Several molecules either present on the ER surface or in the soluble compartment have been implicated as effectors that cause cell death in response to prolonged ER stress. Caspase-12 (a murine caspase not yet unequivocally identified in human tissue), which is associated with the ER, is specifically involved in apoptosis that results from ER stress.44,45,46,95,138 The activation of caspase-12 may occur through ER stress-induced calpain or caspase-7 cleavage of procaspase-12.46,138 ER stress-activated IRE1 may also aggregate procaspase-12 at the ER membrane surface through the cytosolic adaptor TRAF2 proteins, resulting in the cleavage and activation of caspase-12,139 presumably via an induced proximity mechanism. Caspase-12, together with caspase-9, serves as a mediator of a novel intrinsic apoptosis pathway that is independent of Apaf-1, cytochrome c and mitochondria (this is not to say that mitochondria may not be involved in the amplification of this pathway, simply that they are not required for its activation).138,140,141 It is worth noting that caspase-12 was identified in the murine system, and its presence in human tissues is controversial; however, antibodies directed against mouse caspase-12 crossreact with a human cellular protein that is of similar relative molecular mass to that of mouse caspase-12, and is cleaved similarly to murine caspase-12.44,45,46,142 This human caspase-12 candidate has been shown not to be one of the previously described human caspases (Rao et al., unpublished data). Although the human genome has not revealed a clear caspase-12 candidate, one group has reported a human caspase-12 sequence;143 however, this putative caspase-12 sequence is predicted to encode a protein that has a significant deletion, so that it would be highly unlikely to demonstrate a molecular mass similar to the murine caspase-12.
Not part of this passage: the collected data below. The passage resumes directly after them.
(** [GetInt]; 64 bits of what is stored. *)
Definition policy_GetInt (key : bytes) : PolicyM Z := λ w,
  (match pw_store w !! key with Some si => Ok (i64 (stored_int si)) | None => Err "not initialized"%string end, w).

Definition getIntWithKey (key : bytes) : PolicyM Z := no_perror (policy_GetInt key).

(** The assertion of its type panics without a cache. *)
Definition GetROCache : PolicyM PolicyCache := λ w,
  (match pw_cache w with Some c => Ok c | None => Panic end, w).

(** A change of what [GetRWCache] returns. *)
Definition on_policy_cache (f : PolicyCache → PolicyCache) : PolicyM unit := λ w,
  match pw_cache w with
  | Some c => (Ok tt, mkPW (pw_tokens w) (pw_store w) (Some (f c)))
  | None => (Panic, w)
  end.

Definition policy_SetCache (c : PolicyCache) : PolicyM unit := λ w,
  (Ok tt, mkPW (pw_tokens w) (pw_store w) (Some c)).

(** *** Operations that call *)

(** As [proc]; a contract may also be called for a result, on the heap it
    leaves.  A call that fails is not continued. *)
Inductive pproc (R : Type) :=
  | PReturned (r : R) (w : PolicyWorld)
  | PPanicked
  | PCalling (p : payment) (w : PolicyWorld) (k : PolicyWorld → pproc R)
  | PInvoking (caller contract : bytes) (method : string) (args : list item) (w : PolicyWorld)
      (k : Heap → item → PolicyWorld → pproc R).
Arguments PReturned {R} r w.
Arguments PPanicked {R}.
Arguments PCalling {R} p w k.
Arguments PInvoking {R} caller contract method args w k.

Definition pdo_ {A R : Type} (m : PolicyM A) (k : A → PolicyWorld → pproc R) : PolicyWorld → pproc R := λ w,
  match m w with (Ok a, w) => k a w | _ => PPanicked end.

(** An operation of the token contracts that may call, and what follows: while
    it waits for a call, the policy's state may change. *)
Fixpoint embed {A R : Type} (p : proc A) (store : gmap bytes bytes) (cache : option PolicyCache)
    (k : A → PolicyWorld → pproc R) : pproc R :=
  match p with
  | Returned a w => k a (mkPW w store cache)
  | Panicked => PPanicked
  | Calling pay w next =>
      PCalling pay (mkPW w store cache) (λ w, embed (next (pw_tokens w)) (pw_store w) (pw_cache w) k)
  end.

(** ** Search in a sorted slice

    [slices.BinarySearchFunc]: [cmp] compares an element with what is sought. *)
Fixpoint search_loop {A} (n : nat) (x : list A) (lt : A → bool) (i j : nat) : nat :=
  match n with
  | O => i
  | S n =>
      if bool_decide (i < j)%nat then
        let h := ((i + j) / 2)%nat in
        match x !! h with
        | Some a => if lt a then search_loop n x lt (S h) j else search_loop n x lt i h
        | None => i
        end
      else i
  end.

Definition BinarySearchFunc {A} (x : list A) (cmp : A → comparison) : nat * bool :=
  let i := search_loop (length x) x (λ a, match cmp a with Lt => true | _ => false end) 0 (length x) in
  (i, match x !! i with Some a => match cmp a with Eq => true | _ => false end | None => false end).

(** [slices.Insert] at an index that is in range. *)
Definition insert_at {A} (i : nat) (a : A) (l : list A) : list A := take i l ++ a :: drop i l.
Definition delete_at {A} (i : nat) (l : list A) : list A := take i l ++ drop (S i) l.

Definition makeBlockedAccountKey (acc : bytes) : bytes := z2b blockedAccountPrefix :: acc.
Definition makeWhitelistedKey (h : bytes) (offset : Z) : bytes :=
  z2b whitelistedFeeContractPrefix :: h ++ be_enc 4 offset.
Definition attributeFeeKey (t : Z) : bytes := [z2b attributeFeePrefix; z2b t].

(** ** The cache of a node that starts *)

(** The items under a prefix, their keys without it. *)
Definition policy_Seek (prefix : Z) (store : gmap bytes bytes) : list (bytes * bytes) :=
  map (λ kv, (drop 1 (kv_key kv), kv_val kv)) (seek_list (mkRange [z2b prefix] [] false 0) store).

Fixpoint fill_blocked (kvs : list (bytes * bytes)) : res nerr (list bytes) :=
  match kvs with
  | [] => Ok []
  | (k, _) :: kvs =>
      if bool_decide (length k ≠ Uint160Size) then Err "failed to decode blocked account hash"%string else
      accs ← fill_blocked kvs; Ok (k :: accs)
  end.

Fixpoint fill_attributes (kvs : list (bytes * bytes)) (m : gmap Z Z) : res nerr (gmap Z Z) :=
  match kvs with
  | [] => Ok m
  | (k, v) :: kvs =>
      match k with
      | [t] => fill_attributes kvs (<[b2z t := u32 (i64 (stored_int v))]> m)
      | _ => Err "unexpected attribute type len"%string
      end
  end.

Fixpoint fill_whitelist (kvs : list (bytes * bytes)) : res nerr (list whitelistedContract) :=
  match kvs with
  | [] => Ok []
  | (k, v) :: kvs =>
      if bool_decide (length k ≠ Uint160Size + 4)%nat then Err "unexpected whitelisted contract key length"%string else
      c ← WhitelistFeeContract_FromBytes v;
      cs ← fill_whitelist kvs;
      Ok (mkWC c (be_val (drop Uint160Size k)) :: cs)
  end.

(** The settings since Echidna, and the methods since Faun. *)
Definition fill_echidna (enabled : bool) : PolicyM (Z * Z * Z) :=
  if enabled then
    maxVUBIncrement ← getIntWithKey maxVUBIncrementKey;
    msPerBlock ← getIntWithKey msPerBlockKey;
    maxTraceableBlocks ← getIntWithKey MaxTraceableBlocksKey;
    mret (u32 maxVUBIncrement, u32 msPerBlock, u32 maxTraceableBlocks)
  else mret (0, 0, 0).

Definition fill_faun (enabled : bool) : PolicyM (list whitelistedContract) := λ w,
  (if enabled then fill_whitelist (policy_Seek whitelistedFeeContractPrefix (pw_store w)) else Ok [], w).

(** The errors of the loops end them, and the items before are dropped with
    the cache; [enabled] tells the hard forks of the height. *)
Definition fillCacheFromDAO (enabled : string → bool) : PolicyM PolicyCache :=
  execFeeFactor ← getIntWithKey execFeeFactorKey;
  feePerByte ← getIntWithKey feePerByteKey;
  storagePrice ← getIntWithKey storagePriceKey;
  blockedAccounts ← (λ w, (fill_blocked (policy_Seek blockedAccountPrefix (pw_store w)), w));
  attributeFee ← (λ w, (fill_attributes (policy_Seek attributeFeePrefix (pw_store w)) ∅, w));
  '(maxVUBIncrement, msPerBlock, maxTraceableBlocks) ← fill_echidna (enabled HFEchidna);
  whitelistedContracts ← fill_faun (enabled HFFaun);
  mret (mkPC (u32 execFeeFactor) (enabled HFFaun) feePerByte defaultMaxVerificationGas (u32 storagePrice) msPerBlock
          maxVUBIncrement maxTraceableBlocks attributeFee blockedAccounts whitelistedContracts).

Definition Policy_InitializeCache (enabled : string → bool) : PolicyM unit :=
  cache ← fillCacheFromDAO enabled; policy_SetCache cache.

(** ** Reading *)

Definition isBlockedInternal (c : PolicyCache) (hash : bytes) : nat * bool :=
  BinarySearchFunc (pc_blockedAccounts c) (λ a, bcompare a hash).

(** The storage answers for a node that has no cache yet. *)
Definition IsBlocked (hash : bytes) (w : PolicyWorld) : bool :=
  match pw_cache w with
  | None => bool_decide (is_Some (pw_store w !! makeBlockedAccountKey hash))
  | Some c => (isBlockedInternal c hash).2
  end.

Definition GetFeePerByteInternal : PolicyM Z := c ← GetROCache; mret (pc_feePerByte c).
Definition GetMaxVerificationGas : PolicyM Z := c ← GetROCache; mret (pc_maxVerificationGas c).
Definition GetExecFeeFactorInternal : PolicyM Z :=
  c ← GetROCache;
  mret (if pc_faunInitialized c then pc_execFeeFactor c else u32 (pc_execFeeFactor c * ExecFeeFactorMultiplier)).
Definition GetStoragePriceInternal : PolicyM Z := c ← GetROCache; mret (i64 (pc_storagePrice c * ExecFeeFactorMultiplier)).
Definition GetAttributeFeeInternal (t : Z) : PolicyM Z :=
  c ← GetROCache; mret (default defaultAttributeFee (pc_attributeFee c !! t)).
Definition GetMaxValidUntilBlockIncrementFromCache : PolicyM Z := c ← GetROCache; mret (pc_maxVUBIncrement c).
Definition GetMillisecondsPerBlockInternal : PolicyM Z := c ← GetROCache; mret (pc_msPerBlock c).
Definition GetMaxTraceableBlocksInternal : PolicyM Z := c ← GetROCache; mret (pc_maxTraceableBlocks c).

(** The error names the blocked signer. *)
Definition CheckPolicy (tx : Transaction) : PolicyM unit :=
  c ← GetROCache;
  plift (match list_find (λ s, (isBlockedInternal c (sg_Account s)).2 = true) (t_Signers tx) with
         | Some _ => Err "account is blocked"%string
         | None => Ok tt
         end).

Definition sought (hash : bytes) (offset : Z) : whitelistedContract := mkWC (mkWFC hash [] 0 0) (u32 offset).

Definition find_whitelisted (c : PolicyCache) (hash : bytes) (offset : Z) : nat * bool :=
  BinarySearchFunc (pc_whitelistedContracts c) (λ a, whitelisted_Compare a (sought hash offset)).

(** The fee, in 64 bits, or -1. *)
Definition WhitelistedFee (hash : bytes) (offset : Z) : PolicyM Z :=
  c ← GetROCache;
  let '(i, ok) := find_whitelisted c hash offset in
  mret (if ok then
          match pc_whitelistedContracts c !! i with
          | Some r => i64 (wf_Fee (wc_contract r) * ExecFeeFactorMultiplier)
          | None => -1
          end
        else -1).

Definition toUint32 (s : item) : res nerr Z := match ToUint32 s with Ok n => Ok n | _ => Panic end.
Definition toUint8 (s : item) : res nerr Z := match ToUint8 s with Ok n => Ok n | _ => Panic end.
Definition toInt64 (s : item) : res nerr Z := match ToInt64 s with Ok n => Ok n | _ => Panic end.
Definition toString (h : Heap) (s : item) : res nerr bytes := match ToString h s with Ok b => Ok b | _ => Panic end.

(** The result of a getter. *)
Definition as_item (m : PolicyM Z) : PolicyM item := n ← m; mret (Integer n).

Definition getFeePerByte : PolicyM item := as_item GetFeePerByteInternal.
Definition getExecFeeFactor : PolicyM item := as_item (n ← GetExecFeeFactorInternal; mret (Z.quot n ExecFeeFactorMultiplier)).
Definition getExecPicoFeeFactor : PolicyM item := as_item (c ← GetROCache; mret (pc_execFeeFactor c)).
Definition getStoragePrice : PolicyM item := as_item (n ← GetStoragePriceInternal; mret (Z.quot n ExecFeeFactorMultiplier)).
Definition getMaxValidUntilBlockIncrement : PolicyM item := as_item GetMaxValidUntilBlockIncrementFromCache.
Definition getMillisecondsPerBlock : PolicyM item := as_item GetMillisecondsPerBlockInternal.
Definition getMaxTraceableBlocks : PolicyM item := as_item GetMaxTraceableBlocksInternal.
BAP31 is an ER transmembrane protein that binds to nascent membrane proteins in transit between ER and cis-Golgi, and exists in a complex with procaspase-8 and the antiapoptotic regulator Bcl-2 or Bcl-xL. ER stress and other apoptotic signals lead to the cleavage of BAP31, giving rise to a p20 fragment that causes the following: (a) early release of Ca2+ from the ER; (b) uptake of Ca2+ into mitochondria; and (c) induction of cytochrome c release, caspase activation and apoptosis. Furthermore, caspase-8 cleavage of BAP31 at the ER stimulates Ca2+-dependent mitochondrial fission, enhancing the release of cytochrome c in response to this initiator caspase. Thus the caspase-derived fragment of Bap31 may be a coordinator of cell death signals between the ER and mitochondria.53,114,144,145,146,147

Conclusions

The ER is very sensitive to changes in its environment leading to disruption of its normal homeostasis. A variety of environmental insults (leading, for example, to changes in Ca2+ homeostasis), as well as genetic diseases associated with the accumulation of misfolded proteins, can all affect the ER structure, function and integrity, leading to ER stress and contributing to the pathogenesis of different disease states. Prolonged stress leads to organelle damage and dysfunction, and ultimately to cell death. The accumulation of misfolded proteins seen in various neurodegenerative diseases leads to an ER stress response, irrespective of whether the misfolded proteins build up within the ER or outside the ER. It is thus important to define the biochemical pathways by which ER stress induces programmed cell death, since an understanding of the relationship between the accumulation of misfolded proteins, cellular stress responses and cell death programs should facilitate the development of new therapeutic strategies for degenerative disorders that feature misfolded proteins.